WHAT IS REQUIRED
Write out again, exactly as they stand, the line that includes "LinearData.v" and all remaining lines of the entries.

☆ ☆ ☆ ☆ ☆

(* ===== verification/_CoqProject ===== *)
-Q . S2P
Prelude.v
Floats.v
CalcLength.v
Torch.v
ConvSub.v
Loops.v
Stacking.v
Interchange.v
Objects.v
Tensor.v
StackingData.v
StackingFloat.v
ConvData.v
ConvSubData.v
ConvSubValues.v
LinearData.v
Float32.v
Float32Exact.v
Float32Div.v
PackageInfo.v
Scenario.v
Contract.v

☆ ☆ ☆ ☆ ☆

COMPLETED EXERCISE
LinearData.v
Float32.v
Float32Exact.v
Float32Div.v
PackageInfo.v
Scenario.v
Contract.v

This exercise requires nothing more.